- Task goal -
Go over the entries and report the lines where the word "ToCsv" occurs.

•••••

(** An instance of the timestamp parser on the ISO 8601 form
    [YYYY-MM-DDTHH:MM:SS]; every other text counts as unparseable. *)
Definition parse_datetime_iso (s : string) : option Z :=
  let field i n := natural_literal (substring i n s) in
  let sep i a := bool_decide (get i s = Some a) in
  if bool_decide (String.length s = 19%nat)
     && sep 4%nat "-"%char && sep 7%nat "-"%char && sep 10%nat "T"%char
     && sep 13%nat ":"%char && sep 16%nat ":"%char
  then
    y ← field 0%nat 4%nat; m ← field 5%nat 2%nat; d ← field 8%nat 2%nat;
    hh ← field 11%nat 2%nat; mm ← field 14%nat 2%nat; ss ← field 17%nat 2%nat;
    if bool_decide (1 ≤ m ≤ 12 ∧ 1 ≤ d ≤ days_in_month y m
                    ∧ hh < 24 ∧ mm < 60 ∧ ss < 60)
    then Some (timestamp y m d hh mm ss) else None
  else None.

Definition literal_parsers : Parsers :=
  {| parse_number := parse_number_literal;
     parse_datetime := parse_datetime_iso |}.

(** The cleaner of the examples. *)
Definition clean : DataFrame → DataFrame :=
  get_cleaned_dataset (parsers := literal_parsers).

Definition raw_columns : list string :=
  [TIMESTAMP; GRID_PURCHASE; GRID_FEEDIN; DIRECT_CONSUMPTION].

(** The raw rows of the end-to-end example. *)
Definition example_raw : DataFrame :=
  from_records raw_columns
    [ [CStr "2024-01-01T00:00:00"; CInt 100; CInt 20; CStr "Dev test"];
      [CStr "2024-01-01T01:00:00"; CStr "abc"; CInt 30; CInt 10];
      [CStr "2024-01-01T01:00:00"; CInt 50; CInt 30; CInt 10] ].

Definition cleaned_columns : list string :=
  [GRID_PURCHASE; GRID_FEEDIN; DIRECT_CONSUMPTION; DIRECT_CONSUMPTION_FLAG].

Definition example_cleaned : DataFrame :=
  indexed cleaned_columns
    [ (CTime (timestamp 2024 1 1 1 0 0),
       [CInt 0; CInt 30; CInt 10; CBool true]) ].

(** A table that is already cleaned, with its four columns intact. *)
Definition cleaned_once : DataFrame :=
  from_records raw_columns
    [ [CTime (timestamp 2024 1 1 1 0 0); CInt 50; CInt 30; CInt 10] ].

(** A raw table whose [grid_feedin] holds an infinity. *)
Definition infinite_raw : DataFrame :=
  from_records raw_columns
    [ [CStr "2024-01-01T00:00:00"; CInt 100; CInt 20; CStr "Dev test"];
      [CStr "2024-01-01T01:00:00"; CStr "abc"; CStr "inf"; CInt 10] ].






(** A cleaned table over two days: two records tied at the maximum
    purchase of the first day, and two records at one o'clock. *)
Definition two_days : DataFrame :=
  indexed cleaned_columns
    [ (CTime (timestamp 2024 1 1 1 0 0), [CInt 5; CInt 30; CInt 10; CBool true]);
      (CTime (timestamp 2024 1 1 2 0 0), [CInt 5; CInt 3; CInt 10; CBool true]);
      (CTime (timestamp 2024 1 2 1 0 0), [CInt 7; CInt 4; CInt 0; CBool false]) ].

(** Its first row. *)
Definition first_record : gmap string Cell :=
  record cleaned_columns [CInt 5; CInt 30; CInt 10; CBool true].

(** A cleaned table that has a column named [hour]. *)
Definition hour_column_table : DataFrame :=
  indexed (cleaned_columns ++ [HOUR])
    [ (CTime (timestamp 2024 1 1 1 0 0),
       [CInt 5; CInt 30; CInt 10; CBool true; CStr "night"]) ].

(** A file system without the source file. *)
Definition no_such_file : string → string → ReadCsv :=
  λ _ _, RaiseFileNotFoundError.

(** Closed facts about the examples are settled by evaluation. *)
Ltac by_computation :=
  match goal with
  | |- ?P => apply (bool_decide_unpack P); vm_compute; exact I
  end.

Ltac in_cleaner_columns :=
  unfold cleaner_columns; rewrite !elem_of_cons; tauto.

(** A source file that holds the end-to-end example, and no other file. *)
Definition example_source : string → string → ReadCsv :=
  λ filename delimiter,
    if bool_decide (filename = INPUT_FILE ∧ delimiter = ";"%string)
    then Parsed example_raw else RaiseFileNotFoundError.

(** A destination that can be written, and one that cannot. *)
Definition writable : DataFrame → string → string → ToCsv := λ _ _ _, Written.
Definition read_only : DataFrame → string → string → ToCsv :=
  λ _ _ _, RaiseOnWrite.

(** Readings of a clock two microseconds apart. *)
Definition example_clock : Clock := mkClock 1000 1002 1004 1006.

(** A raw table of three distinct hours, with a [date] column. *)
Definition dated_raw : DataFrame :=
  from_records (raw_columns ++ [DATE])
    [ [CStr "2024-01-01T00:00:00"; CInt 1; CInt 2; CInt 3; CStr "2024-01-01"];
      [CStr "2024-01-01T01:00:00"; CStr ""; CInt 4; CInt 0; CStr "2024-01-01"];
      [CStr "2024-01-02T00:00:00"; CInt 7; CInt 1; CInt 9; CStr "2024-01-02"] ].

(** * Properties *)

(** ** Masks, first occurrences and [try] blocks *)

Lemma boolean_mask_fmap {A : Type} (f : A → bool) (l : list A) :
  boolean_mask (f <$> l) l = filter (λ x, f x = true) l.
Proof.
  induction l as [|x l IH]; [done|].
  cbn [fmap list_fmap boolean_mask]. rewrite IH.
  destruct (f x) eqn:Hx.
  - by rewrite filter_cons_True.
  - rewrite filter_cons_False; [done|]. by rewrite Hx.
Qed.

Lemma boolean_mask_compose {A B : Type} (g : B → bool) (f : A → B) (l : list A) :
  boolean_mask (g <$> (f <$> l)) l = filter (λ x, g (f x) = true) l.
Proof. rewrite <- list_fmap_compose. apply boolean_mask_fmap. Qed.

Lemma boolean_mask_sublist {A : Type} (mask : list bool) (l : list A) :
  boolean_mask mask l `sublist_of` l.
Proof.
  revert mask. induction l as [|x l IH]; intros [|[] mask]; cbn;
    try apply sublist_nil_l.
  - by apply sublist_skip.
  - by apply sublist_cons.
Qed.

Lemma zip_with_fmap_same {A B C : Type} (g : A → B → C) (h : A → B) (l : list A) :
  zip_with g l (h <$> l) = (λ x, g x (h x)) <$> l.
Proof. rewrite zip_with_fmap_r. apply zip_with_diag. Qed.

Lemma first_occurrences_cons {A : Type} seen (r : Cell * A) rs :
  first_occurrences_from seen (r :: rs) =
    if decide (r.1 ∈ seen) then first_occurrences_from (r.1 :: seen) rs
    else r :: first_occurrences_from (r.1 :: seen) rs.
Proof.
  unfold first_occurrences_from.
  cbn [fmap list_fmap duplicated_from boolean_mask].
  destruct (decide (r.1 ∈ seen)) as [Hin|Hin].
  - by rewrite bool_decide_eq_true_2.
  - by rewrite bool_decide_eq_false_2.
Qed.

Lemma first_occurrences_sublist {A : Type} seen (rs : list (Cell * A)) :
  first_occurrences_from seen rs `sublist_of` rs.
Proof. apply boolean_mask_sublist. Qed.


(** A table whose labels are pairwise distinct loses no row. *)
Lemma first_occurrences_NoDup {A : Type} seen (rs : list (Cell * A)) :
  NoDup (fst <$> rs) → (∀ k, k ∈ fst <$> rs → k ∉ seen) →
  first_occurrences_from seen rs = rs.
Proof.
  revert seen. induction rs as [|r rs IH]; intros seen Hnd Hseen; [done|].
  rewrite first_occurrences_cons. rewrite fmap_cons in Hnd, Hseen.
  apply NoDup_cons in Hnd as [Hr Hnd].
  rewrite decide_False by (apply Hseen; by left).
  f_equal. apply IH; [done|].
  intros k Hk. rewrite elem_of_cons. intros [->|Hin]; [done|].
  by apply (Hseen k); [right|].
Qed.

Lemma try_block_cons_Some (s : Statement) body df df' :
  s df = Some df' → try_block (s :: body) df = try_block body df'.
Proof. intros H. cbn. by rewrite H. Qed.

Lemma try_block_cons_None (s : Statement) body df :
  s df = None → try_block (s :: body) df = (false, df).
Proof. intros H. cbn. by rewrite H. Qed.

(** When a [try] block raises, the handler returns the table as the
    statements completed so far have left it. *)
Lemma try_block_raised body df d :
  try_block body df = (false, d) →
  ∃ done failing rest,
    body = done ++ failing :: rest ∧ try_block done df = (true, d)
    ∧ failing d = None.
Proof.
  revert df. induction body as [|s body IH]; intros df H; [done|].
  cbn in H. destruct (s df) as [df'|] eqn:Hs.
  - destruct (IH _ H) as (dn & f & rest & -> & Hd & Hf).
    exists (s :: dn), f, rest. split_and!; [done| |done].
    by rewrite (try_block_cons_Some _ _ _ _ Hs).
  - injection H as <-. by exists [], s, body.
Qed.

Lemma Forall_sublist_of {A : Type} (P : A → Prop) (l1 l2 : list A) :
  l1 `sublist_of` l2 → Forall P l2 → Forall P l1.
Proof.
  intros Hsub. rewrite !Forall_forall. intros H x Hx.
  apply H. by apply (sublist_subseteq _ _ Hsub).
Qed.

Lemma try_block_app body1 body2 df :
  try_block (body1 ++ body2) df =
    if (try_block body1 df).1 then try_block body2 (try_block body1 df).2
    else try_block body1 df.
Proof.
  revert df. induction body1 as [|s body1 IH]; intros df; [done|].
  cbn. destruct (s df) as [df'|]; [apply IH|done].
Qed.

Lemma has_column_true col df : col ∈ columns df → has_column col df = true.
Proof. apply bool_decide_eq_true_2. Qed.

Lemma has_column_false col df : col ∉ columns df → has_column col df = false.
Proof. apply bool_decide_eq_false_2. Qed.

Lemma getitem_Some col df :
  col ∈ columns df → getitem col df = Some ((λ r, cell col r.2) <$> rows df).
Proof. intros H. unfold getitem. by rewrite has_column_true. Qed.

Lemma getitem_None col df : col ∉ columns df → getitem col df = None.
Proof. intros H. unfold getitem. by rewrite has_column_false. Qed.

Lemma setitem_present col (f : Cell → Cell) c df :
  col ∈ columns df →
  setitem col (f <$> ((λ r, cell c r.2) <$> rows df)) df
  = map_rows (λ m, <[col := f (cell c m)]> m) df.
Proof.
  intros H. unfold setitem, map_rows, with_rows. rewrite has_column_true by done.
  f_equal. rewrite <- list_fmap_compose. by rewrite zip_with_fmap_same.
Qed.

Lemma cell_insert_eq col v m : cell col (<[col := v]> m) = v.
Proof. unfold cell. by rewrite lookup_insert_eq. Qed.

Lemma cell_insert_ne col col' v m :
  col' ≠ col → cell col (<[col' := v]> m) = cell col m.
Proof. intros H. unfold cell. by rewrite lookup_insert_ne. Qed.

Lemma cell_delete_ne col col' m :
  col' ≠ col → cell col (delete col' m) = cell col m.
Proof. intros H. unfold cell. by rewrite lookup_delete_ne. Qed.

Lemma cell_Some col m v : m !! col = Some v → cell col m = v.
Proof. intros H. unfold cell. by rewrite H. Qed.

Section CleanerFacts.

Context {parsers : Parsers}.

Lemma astype_int_coerced (s : list Cell) :
  Forall (λ c, to_numeric c ≠ Infinite) s →
  astype_int ((λ c, fillna0 (to_numeric c)) <$> s) = Some (coerced <$> s).
Proof.
  unfold astype_int. induction 1 as [|c s Hc _ IH]; [done|].
  rewrite fmap_cons. cbn [mapM]. rewrite IH. unfold coerced.
  destruct (to_numeric c) eqn:E; cbn; rewrite ?fmap_cons, ?E; try done.
Qed.

Lemma astype_int_raises (s : list Cell) :
  Exists (λ c, to_numeric c = Infinite) s →
  astype_int ((λ c, fillna0 (to_numeric c)) <$> s) = None.
Proof.
  intros H. apply mapM_None. apply Exists_fmap.
  eapply Exists_impl; [exact H|]. intros c Hc. cbn. by rewrite Hc.
Qed.

Lemma remove_dev_test_spec df :
  DIRECT_CONSUMPTION ∈ columns df →
  remove_dev_test df = Some (with_rows df (filter not_dev_test (rows df))).
Proof.
  intros H. unfold remove_dev_test. rewrite getitem_Some by done. cbn.
  unfold select_rows, with_rows. do 2 f_equal. apply boolean_mask_compose.
Qed.

Lemma coerce_numeric_spec col df :
  col ∈ columns df →
  Forall (λ r, to_numeric (cell col r.2) ≠ Infinite) (rows df) →
  coerce_numeric col df
  = Some (map_rows (λ m, <[col := CInt (coerced (cell col m))]> m) df).
Proof.
  intros H Hfin. unfold coerce_numeric. rewrite getitem_Some by done. cbn.
  rewrite astype_int_coerced by (by apply Forall_fmap). cbn. f_equal.
  rewrite <- (list_fmap_compose coerced CInt).
  exact (setitem_present col (CInt ∘ coerced) col df H).
Qed.

Lemma coerce_numeric_raises col df :
  col ∈ columns df →
  Exists (λ r, to_numeric (cell col r.2) = Infinite) (rows df) →
  coerce_numeric col df = None.
Proof.
  intros H Hinf. unfold coerce_numeric. rewrite getitem_Some by done. cbn.
  rewrite astype_int_raises; [done|]. by apply Exists_fmap.
Qed.

Lemma convert_timestamp_spec df :
  TIMESTAMP ∈ columns df →
  convert_timestamp df
  = Some (map_rows (λ m, <[TIMESTAMP := to_datetime (cell TIMESTAMP m)]> m) df).
Proof.
  intros H. unfold convert_timestamp. rewrite getitem_Some by done. cbn.
  by rewrite setitem_present.
Qed.

Lemma index_by_timestamp_spec df :
  TIMESTAMP ∈ columns df →
  index_by_timestamp df
  = Some {| columns := filter (λ c, c ≠ TIMESTAMP) (columns df);
            rows := (λ r, (cell TIMESTAMP r.2, delete TIMESTAMP r.2))
                    <$> filter (λ r, cell TIMESTAMP r.2 ≠ CNull) (rows df) |}.
Proof.
  intros H. unfold index_by_timestamp, dropna. rewrite getitem_Some by done.
  cbn. unfold set_index, select_rows. cbn. rewrite has_column_true by done.
  do 3 f_equal. rewrite boolean_mask_compose.
  apply list_filter_iff. intros r. cbn. rewrite negb_true_iff.
  by rewrite bool_decide_eq_false.
Qed.

Lemma drop_duplicates_spec df :
  drop_duplicates df = Some (with_rows df (first_occurrences_from [] (rows df))).
Proof. done. Qed.

Lemma add_flag_spec df :
  DIRECT_CONSUMPTION ∈ columns df →
  Forall (λ r, ∃ z, cell DIRECT_CONSUMPTION r.2 = CInt z) (rows df) →
  add_flag df
  = Some {| columns := if has_column DIRECT_CONSUMPTION_FLAG df then columns df
                       else columns df ++ [DIRECT_CONSUMPTION_FLAG];
            rows := (λ r, (r.1, set_flag r.2)) <$> rows df |}.
Proof.
  intros H Hint. unfold add_flag. rewrite getitem_Some by done. cbn.
  assert (Hm : mapM gt_zero ((λ r, cell DIRECT_CONSUMPTION r.2) <$> rows df)
     = Some ((λ r, bool_decide (0 < coerced (cell DIRECT_CONSUMPTION r.2))) <$> rows df)).
  { apply mapM_Some. apply Forall2_fmap. apply Forall_Forall2_diag.
    eapply Forall_impl; [exact Hint|]. intros r [z Hz]. cbn. rewrite Hz. done. }
  rewrite Hm. cbn. unfold setitem. f_equal. f_equal.
  rewrite <- list_fmap_compose. by rewrite zip_with_fmap_same.
Qed.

•••••

- Solution for this exercise -
Definition writable : DataFrame → string → string → ToCsv := λ _ _ _, Written.
Definition read_only : DataFrame → string → string → ToCsv :=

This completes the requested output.